Factor of Urgency The Supreme Court also said that even expediency could not be invoked to dispense with the obtention of the warrant as in the case of Roldan vs. Arca, for example. Here it was held that vessels and aircraft are subject to warrantless searches and seizures for violation of the customs law because these vehicles may be quickly moved out of the locality or jurisdiction before the warrant can be secured. The present case presented no such urgency. From the conflicting declarations of the PC witnesses, it is clear that they had at least two days within which they could have obtained a warrant to search Aminnudin who was coming to ILOILO on the M/V Wilcon 9. His name was known. The vehicle was identified. The date of his arrival was certain. And from the information they had received, they could have persuaded a judge that there was probable cause, indeed, to justify the issuance of a warrant. Yet they did nothing. No effort was made to comply with the law. In other words, among the considerations in determining the validity of a warrantless arrest is whether or not there was an opportunity to obtain a search warrant.

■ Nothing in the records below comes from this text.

(* ===== verification/FtpTools.v ===== *)
(** * The FTP tools (protocol/ftp: ftp_tools.cpp, ftp_module_streamer.inl, ftp_codes.h,
      ftp_common.h)

    The names of commands, codes and states, the addresses of the data connection in the
    replies to PASV and the arguments of PORT, and the streamer that writes commands. *)
From S2P Require Import Prelude Chars Decimal MessageBlock Regex InetAddr AddressTools.

(** ** Commands, codes and states *)
Inductive FTP_Command :=
  | FTP_COMMAND_USER
  | FTP_COMMAND_PASS
  | FTP_COMMAND_ACCT
  | FTP_COMMAND_CWD
  | FTP_COMMAND_CDUP
  | FTP_COMMAND_SMNT
  | FTP_COMMAND_REIN
  | FTP_COMMAND_QUIT
  | FTP_COMMAND_PORT
  | FTP_COMMAND_PASV
  | FTP_COMMAND_TYPE
  | FTP_COMMAND_STRU
  | FTP_COMMAND_MODE
  | FTP_COMMAND_RETR
  | FTP_COMMAND_STOR
  | FTP_COMMAND_STOU
  | FTP_COMMAND_APPE
  | FTP_COMMAND_ALLO
  | FTP_COMMAND_REST
  | FTP_COMMAND_RNFR
  | FTP_COMMAND_RNTO
  | FTP_COMMAND_ABOR
  | FTP_COMMAND_DELE
  | FTP_COMMAND_RMD
  | FTP_COMMAND_MKD
  | FTP_COMMAND_PWD
  | FTP_COMMAND_LIST
  | FTP_COMMAND_NLST
  | FTP_COMMAND_SITE
  | FTP_COMMAND_SYST
  | FTP_COMMAND_STAT
  | FTP_COMMAND_HELP
  | FTP_COMMAND_NOOP
  | FTP_COMMAND_MAX
  | FTP_COMMAND_INVALID.
#[export] Instance FTP_Command_eq_dec : EqDecision FTP_Command.
Proof. solve_decision. Defined.

(** [enum CodeType] is the number of the reply. *)
Definition FTP_CODE_OK : Z := 200.
Definition FTP_CODE_CLOSING_DATA : Z := 226.
Definition FTP_CODE_ENTERING_PASSIVE_MODE : Z := 227.
Definition FTP_CODE_USER_OK_NEED_PASSWORD : Z := 331.

Inductive FTP_ProtocolState :=
  | FTP_STATE_INITIAL
  | FTP_STATE_USER_SENT
  | FTP_STATE_PASS_SENT
  | FTP_STATE_READY
  | FTP_STATE_REQUEST_SENT
  | FTP_STATE_QUIT_SENT
  | FTP_STATE_MAX
  | FTP_STATE_INVALID.
#[export] Instance FTP_ProtocolState_eq_dec : EqDecision FTP_ProtocolState.
Proof. solve_decision. Defined.

Inductive FTP_ProtocolDataState :=
  | FTP_STATE_DATA_INITIAL
  | FTP_STATE_DATA_LIST_DIRECTORY
  | FTP_STATE_DATA_LIST_FILE
  | FTP_STATE_DATA_DATA
  | FTP_STATE_DATA_MAX
  | FTP_STATE_DATA_INVALID.
#[export] Instance FTP_ProtocolDataState_eq_dec : EqDecision FTP_ProtocolDataState.
Proof. solve_decision. Defined.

People vs. Aminnudin, 163 SCRA 402 (1988) The PC officers had earlier received a tip from one of their informers that the accused was on board a vessel bound for Iloilo City and was carrying marijuana. He was identified by name. Acting on this tip, they waited for him in the evening of June 25,1984, and approached him as he descended from the gangplank after the informer had pointed to him. They detained him and inspected the bag he was carrying. It was found to contain 3 kilos of what were later analyzed as marijuana leaves by an NBI forensic examiner, who testified that she conducted microscopic, chemical and chromatographic tests on them. Is the arrest valid? Is the search proper? Held: Contrary to the averments of the government, the accused was not caught in flagrante nor was a crime about to be committed, or had just been committed to justify the warrantless arrest. What he was doing was descending the gangplank of the M/V Wilcon 9 and there was no outward indication that called for his arrest. To all appearances, he was like any of the other passengers innocently disembarking from the vessel. It was only when the informer pointed to him as the carrier of the marijuana that he suddenly became suspect and so subject to apprehension. It was the furtive finger that triggered his arrest. The identification by the informer was the probable cause as determined by the officers (and not a judge) that authorized them to pounce upon Aminnudin and immediately arrest him.

Compare such decision in cases where there is lack of opportunity to obtain a warrant of search.

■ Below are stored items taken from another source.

(** A response to a MAP request that is shorter than its 60 octets: when it ends with a
    field, the parser returns an error; when it ends within one, the scanner's rule for an
    octet that no other rule matches is reached, and its assertion fails *)
Theorem truncated_response bs n :
  length bs = 60%nat → bs !! 1%nat = Some 0x81 → (n < 60)%nat →
  parse allocates (take n bs) =
    if bool_decide (n ∈ map_response_fields) then Ok None else Abort.
Proof.
  intros Hlen Ho Hn.
  do 60 (destruct bs as [|? bs]; [done|]). destruct bs; [clear Hlen|done].
  cbn in Ho. injection Ho as ->.
  do 60 (destruct n as [|n]; [reflexivity|]). lia.
Qed.
End Properties.

(** ** Witnesses *)

(** a request for a mapping of TCP port 1000, for another host *)
Definition map_request : PCP_Record inet_addr inet_addr (list Z) :=
  MkPcpRecord 2 PCP_OPCODE_MAP 0 0 3600 0 0 (inet4 192 168 0 2 5351)
    (MapMember (MapData 0x1122334455667788 6 0 1000 2000 (Some (inet4 10 1 2 3 0))))
    [MkOption PCP_OPTION_THIRD_PARTY 0 16 (ThirdParty (Some (inet4 192 168 0 9 0)));
     MkOption PCP_OPTION_PREFER_FAILURE 0 0 NoOptionData].
Definition empty_message : list Z * N := ([], 1100%N).
Lemma map_request_ok : record_ok map_request.
Proof.
  repeat split; try done; try (by eexists).
  repeat constructor; try done; by eexists.
Qed.
Lemma map_request_fixed : Forall fixed (options map_request).
Proof. repeat constructor. Qed.

Lemma request_layout_written_witness :
  ∃ b' : list Z * N, handleDataMessage map_request empty_message = Ok b' ∧
    (zlen (request_layout map_request) <= mb_space empty_message → mb_bytes b' = request_layout map_request) ∧
    (mb_space empty_message < zlen (request_layout map_request) →
       mb_bytes b' `prefix_of` request_layout map_request ∧
       mb_bytes b' ≠ request_layout map_request).
Proof.
  apply (request_layout_written map_request empty_message); [done|apply map_request_ok|done..].
Defined.
Lemma response_roundtrip_witness :
  ∃ b' : list Z * N, handleDataMessage map_request empty_message = Ok b' ∧
    parse (λ _, true) (response_header 2 PCP_OPCODE_MAP 0 0 1800 77 ++ drop 24 (mb_bytes b'))
    = Ok (Some (MkPcpRecord 2 PCP_OPCODE_MAP 0 0 1800 77 0 inet_any
                  (received_member (member map_request))
                  (received_option <$> options map_request))).
Proof.
  apply (response_roundtrip (λ _, true) map_request empty_message 2 0 0 1800 77);
    [done|apply map_request_ok|apply map_request_fixed|done..].
Defined.
Lemma array_option_overflows_witness :
  parse (A := inet_addr) (λ _, true)
    (response_header 2 PCP_OPCODE_ANNOUNCE 0 0 0 0 ++ member_layout (A := inet_addr) NoOpcodeData ++
     (([] : list (PCPOption inet_addr (list Z))) ≫= option_layout) ++
     [PCP_OPTION_EAP_PAYLOAD; 0] ++ be_bytes 2 8 ++ [] ++ 1 :: [2; 3; 4; 5; 6; 7; 8]) = Undef.
Proof.
  apply (array_option_overflows (λ _, true) 2 PCP_OPCODE_ANNOUNCE 0 0 0 0 NoOpcodeData []
    PCP_OPTION_EAP_PAYLOAD 0 8 [] 1 0 [2; 3; 4; 5; 6; 7; 8]); done.
Defined.
Lemma truncated_response_witness :
  let bs := [2; 0x81] ++ replicate 58 0 in
  parse (A := inet_addr) (λ _, true) (take 38 bs) =
    if bool_decide (38%nat ∈ map_response_fields) then Ok None else Abort.
Proof.
  apply (truncated_response (λ _, true) ([2; 0x81] ++ replicate 58 0) 38);
    [reflexivity|reflexivity|lia].
Defined.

People vs. Saycon, 263 SCRA 325 A warrantless arrest, search and seizure, based on information from a NARCOM agent that a suspected shabu courier was arriving at Dumaguete City on board a vessel and who was pointed to by another agent, was justified although the suspect was not perceptively committing a crime but like Aminnudin merely alighted from the vessel. The search and seizure was justified under the principle justifying the search of moving vehicles as there was no time to obtain a warrant. The Supreme Court observed: The record shows that the NARCOM officers were uncertain as to the precise date and time appellant would arrive from Manila; all they knew is that he would be taking a boat from Manila to Dumaguete on the morning of 8 July 1992. More specific details were received earlier on the morning that the appellant would be arriving the same morning. Clearly, the agents had to act quickly but there was not enough time to obtain a warrant of arrest or search warrant.

In determining the opportunity for obtaining warrants, not only the intervening time is controlling but also the nature of the information. In other words, the information must be sufficient also to justify the issuance of a search warrant.